The Bank is experimenting with the BIS Innovation Hub and the Bundesbank on simulation methods that could test whether aspects of agent design might drive herding behaviour. The work may also examine whether agent objectives can incorporate public policy constraints and whether market-wide guardrails are needed if AI models behave dangerously.

Algorithms are already embedded in finance, from automated execution to quantitative trading and fraud monitoring. Agentic AI changes the supervisory problem because systems can plan, act, interact, and adapt with less direct instruction. During periods of stress, similar models trained on similar data and optimised for similar goals could respond in correlated ways.

Financial stability regulators have always worried about herd behaviour, but autonomous AI could compress the time available for intervention. Human traders, supervisors, risk teams, and market operators already struggle when volatility accelerates. Systems acting at machine speed could make intervention harder, especially if their reasoning is opaque or if their actions spread across several institutions at once.

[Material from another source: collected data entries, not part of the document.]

Definition cycle_params (record : pyval) : result (gmap string pyval) :=
  score <-? nested record "score" ;;
  params_of [("id", record, "id", PNone);
             ("user_id", record, "user_id", PStr "unknown");
             ("start", record, "start", PNone);
             ("end", record, "end", PNone);
             ("timezone_offset", record, "timezone_offset", PNone);
             ("strain", score, "strain", PNone);
             ("kilojoule", score, "kilojoule", PNone);
             ("average_heart_rate", score, "average_heart_rate", PNone);
             ("max_heart_rate", score, "max_heart_rate", PNone)].

Definition upsert_cycles (records : list pyval) : M nat :=
  match records with
  | [] => ret 0%nat
  | _ =>
      for_each records (fun record =>
        params <- lift (cycle_params record) ;;
        cur_execute UpsertCycle params) ;;
      conn_commit ;;
      logger INFO ("Upserted " +:+ pretty (length records) +:+ " cycle records") ;;
      ret (length records)
  end.

Definition recovery_params (record : pyval) : result (gmap string pyval) :=
  score <-? nested record "score" ;;
  params_of [("cycle_id", record, "cycle_id", PNone);
             ("user_id", record, "user_id", PStr "unknown");
             ("sleep_id", record, "sleep_id", PNone);
             ("recovery_score", score, "recovery_score", PNone);
             ("resting_heart_rate", score, "resting_heart_rate", PNone);
             ("hrv_rmssd_milli", score, "hrv_rmssd_milli", PNone);
             ("spo2_percentage", score, "spo2_percentage", PNone);
             ("skin_temp_celsius", score, "skin_temp_celsius", PNone)].

Definition upsert_recovery (records : list pyval) : M nat :=
  match records with
  | [] => ret 0%nat
  | _ =>
      for_each records (fun record =>
        params <- lift (recovery_params record) ;;
        cur_execute UpsertRecovery params) ;;
      conn_commit ;;
      logger INFO ("Upserted " +:+ pretty (length records) +:+ " recovery records") ;;
      ret (length records)
  end.

Definition sleep_params (record : pyval) : result (gmap string pyval) :=
  score <-? nested record "score" ;;
  stage_summary <-? nested score "stage_summary" ;;
  sleep_needed <-? nested score "sleep_needed" ;;
  params_of [("id", record, "id", PNone);
             ("user_id", record, "user_id", PStr "unknown");
             ("start", record, "start", PNone);
             ("end", record, "end", PNone);
             ("timezone_offset", record, "timezone_offset", PNone);
             ("nap", record, "nap", PBool false);
             ("total_in_bed_time_milli", stage_summary, "total_in_bed_time_milli", PNone);
             ("total_awake_time_milli", stage_summary, "total_awake_time_milli", PNone);
             ("total_no_data_time_milli", stage_summary, "total_no_data_time_milli", PNone);
             ("total_light_sleep_time_milli", stage_summary,
              "total_light_sleep_time_milli", PNone);
             ("total_slow_wave_sleep_time_milli", stage_summary,
              "total_slow_wave_sleep_time_milli", PNone);
             ("total_rem_sleep_time_milli", stage_summary, "total_rem_sleep_time_milli", PNone);
             ("sleep_cycle_count", stage_summary, "sleep_cycle_count", PNone);
             ("disturbance_count", stage_summary, "disturbance_count", PNone);
             ("baseline_milli", sleep_needed, "baseline_milli", PNone);
             ("need_from_sleep_debt_milli", sleep_needed, "need_from_sleep_debt_milli", PNone);
             ("need_from_recent_strain_milli", sleep_needed,
              "need_from_recent_strain_milli", PNone);
             ("need_from_recent_nap_milli", sleep_needed, "need_from_recent_nap_milli", PNone);
             ("respiratory_rate", score, "respiratory_rate", PNone);
             ("sleep_performance_percentage", score, "sleep_performance_percentage", PNone);
             ("sleep_consistency_percentage", score, "sleep_consistency_percentage", PNone);
             ("sleep_efficiency_percentage", score, "sleep_efficiency_percentage", PNone)].

Definition upsert_sleep (records : list pyval) : M nat :=
  match records with
  | [] => ret 0%nat
  | _ =>
      for_each records (fun record =>
        params <- lift (sleep_params record) ;;
        cur_execute UpsertSleep params) ;;
      conn_commit ;;
      logger INFO ("Upserted " +:+ pretty (length records) +:+ " sleep records") ;;
      ret (length records)
  end.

The kill switch idea therefore sits within a familiar but sharper resilience question. Circuit breakers already exist in financial markets, but AI-driven trading raises new questions about where controls should sit. Safeguards could be embedded in venues, mandated for firms deploying agents, designed into model objectives, or coordinated by market authorities.

Each option carries trade-offs. A market-wide halt can prevent disorderly spirals, but poorly designed controls can also interrupt legitimate liquidity or create incentives for firms to move activity elsewhere. Controls built into individual firms may be more targeted, but they depend on supervisors understanding model design, data sources, and live behaviour well enough to judge the risk.

Payments create a different set of problems. If AI agents begin acting on behalf of individuals or businesses, the financial system will need clearer rules around consent, authentication, liability, and fraud. A system that initiates payments or negotiates purchases may improve convenience, but it also blurs the boundary between user instruction and automated action.

Breeden’s speech places AI governance inside the broader resilience agenda already facing financial firms. Banks and market infrastructure providers are managing cloud dependence, cyber attacks, outsourcing, and critical third party risk. Agentic AI adds a further layer because the underlying models may come from technology providers whose systems influence decisions across many regulated institutions.

Financial firms will need more than model risk paperwork and internal acceptable use policies. Higher risk AI use cases will require live monitoring, scenario testing, rollback mechanisms, audit trails, human accountability, and evidence that systems behave safely under stress. The more autonomous the tool, the less credible it becomes to rely on a human in the loop for every action.

The Bank’s work remains exploratory, but its direction is clear. Regulators are moving beyond the question of whether AI can improve productivity in finance. They are testing whether the financial system’s controls are strong enough for markets where software can act, interact, and fail faster than existing oversight was designed to handle.